Problem: From the entries, copy each line that includes "decide".

Given records:
****************
Lemma traffic_relay_ok r r' : traffic r r' → relay_ok r → relay_ok r'.
Proof.
  intros Ht [H1 H2 H3 H4 H5]. pose proof Ht as [E1 E2 E3 E4 E5 E6].
  assert (Hown : ∀ l o c, owns r' l o c → owns r l o c) by (intros l o c; unfold owns; by rewrite E2).
  split.
  - intros l o c Ho%Hown. eapply traffic_open; eauto.
  - intros l o l' o' c Ho%Hown Ho'%Hown. eauto.
  - intros c x Hc. split; [|eapply E6; [|done]; intros c' x' Hx'; by apply H3 in Hx' as [_ ?]].
    rewrite E4. specialize (E5 c). rewrite Hc in E5. destruct (re_chan r !! c) as [x'|] eqn:Hx'; [|done].
    by apply H3 in Hx' as [? _].
  - intros l s. rewrite E2, E3. apply H4.
  - intros code l. rewrite E1, E2. apply H5.
Qed.

Lemma send_open c ev r : is_open r c → ∃ b r', send c ev r = Some (b, r') ∧ traffic r r'.
Proof.
  intros (x & Hx & Ho). unfold send. rewrite Hx. simpl. rewrite Ho.
  destruct (Nat.ltb_spec (length (ch_buf x)) chanCap) as [Hlt|]; [|by eauto using traffic_refl].
  do 2 eexists. split; [done|]. split; simpl; try done.
  - intros c'. destruct (decide (c' = c)) as [->|]; [|by rewrite lookup_insert_ne].
    rewrite lookup_insert_eq, Hx. simpl. by rewrite Ho.
  - intros Hcap c' x' [[<- <-]|[_ Hc']]%lookup_insert_Some; [|eauto]. simpl. rewrite length_app. simpl. lia.
Qed.

Lemma send_each_open cs ev r :
  Forall (is_open r) cs → ∃ r', send_each cs ev r = Some r' ∧ traffic r r'.
Proof.
  revert r. induction cs as [|c cs IH]; intros r Hcs; simpl; [by eauto using traffic_refl|].
  inversion Hcs as [|? ? Hc Hcs']. subst. destruct (send_open c ev r Hc) as (b & r1 & -> & Ht). simpl.
  destruct (IH r1) as (r2 & -> & Ht2); [|by eauto using traffic_trans].
  rewrite list.Forall_forall in Hcs' |- *. intros c' Hc'. eapply traffic_open; eauto.
Qed.

(** * Sessions change *)
Lemma owns_set_sess l s r l' o c :
  owns (set_sess l s r) l' o c ↔ (l' = l ∧ slot s o = Some c) ∨ (l' ≠ l ∧ owns r l' o c).
Proof.
  unfold owns. simpl. split.
  - intros (s' & [[<- <-]|[Hne Hs]]%lookup_insert_Some & Ho); eauto.
  - intros [[-> Ho]|[Hne (s' & Hs & Ho)]]; [exists s; by rewrite lookup_insert_eq|exists s'].
    by rewrite lookup_insert_ne.
Qed.

(** A session gives up channels, or changes in other ways. *)
Lemma shrink_ok l s s' r :
  relay_ok r → re_sess r !! l = Some s → session_ok s' → se_code s' = se_code s →
  (∀ o c, slot s' o = Some c → slot s o = Some c) → relay_ok (set_sess l s' r).
Proof.
  intros [H1 H2 H3 H4 H5] Hs Hok Hcode Hsub.
  assert (Hown : ∀ l' o c, owns (set_sess l s' r) l' o c → owns r l' o c).
  { intros l' o c [[-> Ho]|[_ Ho]]%owns_set_sess; [|done]. exists s. eauto. }
  split; simpl; [..|done| |].
  - intros l' o c Ho%Hown. by eapply H1.
  - intros l1 o1 l2 o2 c Ho1%Hown Ho2%Hown. eauto.
  - intros l' s0 [[<- <-]|[_ Hs0]]%lookup_insert_Some; [|eauto]. apply H4 in Hs as [? _]. done.
  - intros code l' Hc. apply H5 in Hc as (s0 & Hs0 & Hc0). destruct (decide (l' = l)) as [->|].
    + rewrite lookup_insert_eq. exists s'. split; [done|]. simplify_eq. congruence.
    + rewrite lookup_insert_ne by done. eauto.
Qed.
****************
Completed task:
  - intros c'. destruct (decide (c' = c)) as [->|]; [|by rewrite lookup_insert_ne].
  - intros code l' Hc. apply H5 in Hc as (s0 & Hs0 & Hc0). destruct (decide (l' = l)) as [->|].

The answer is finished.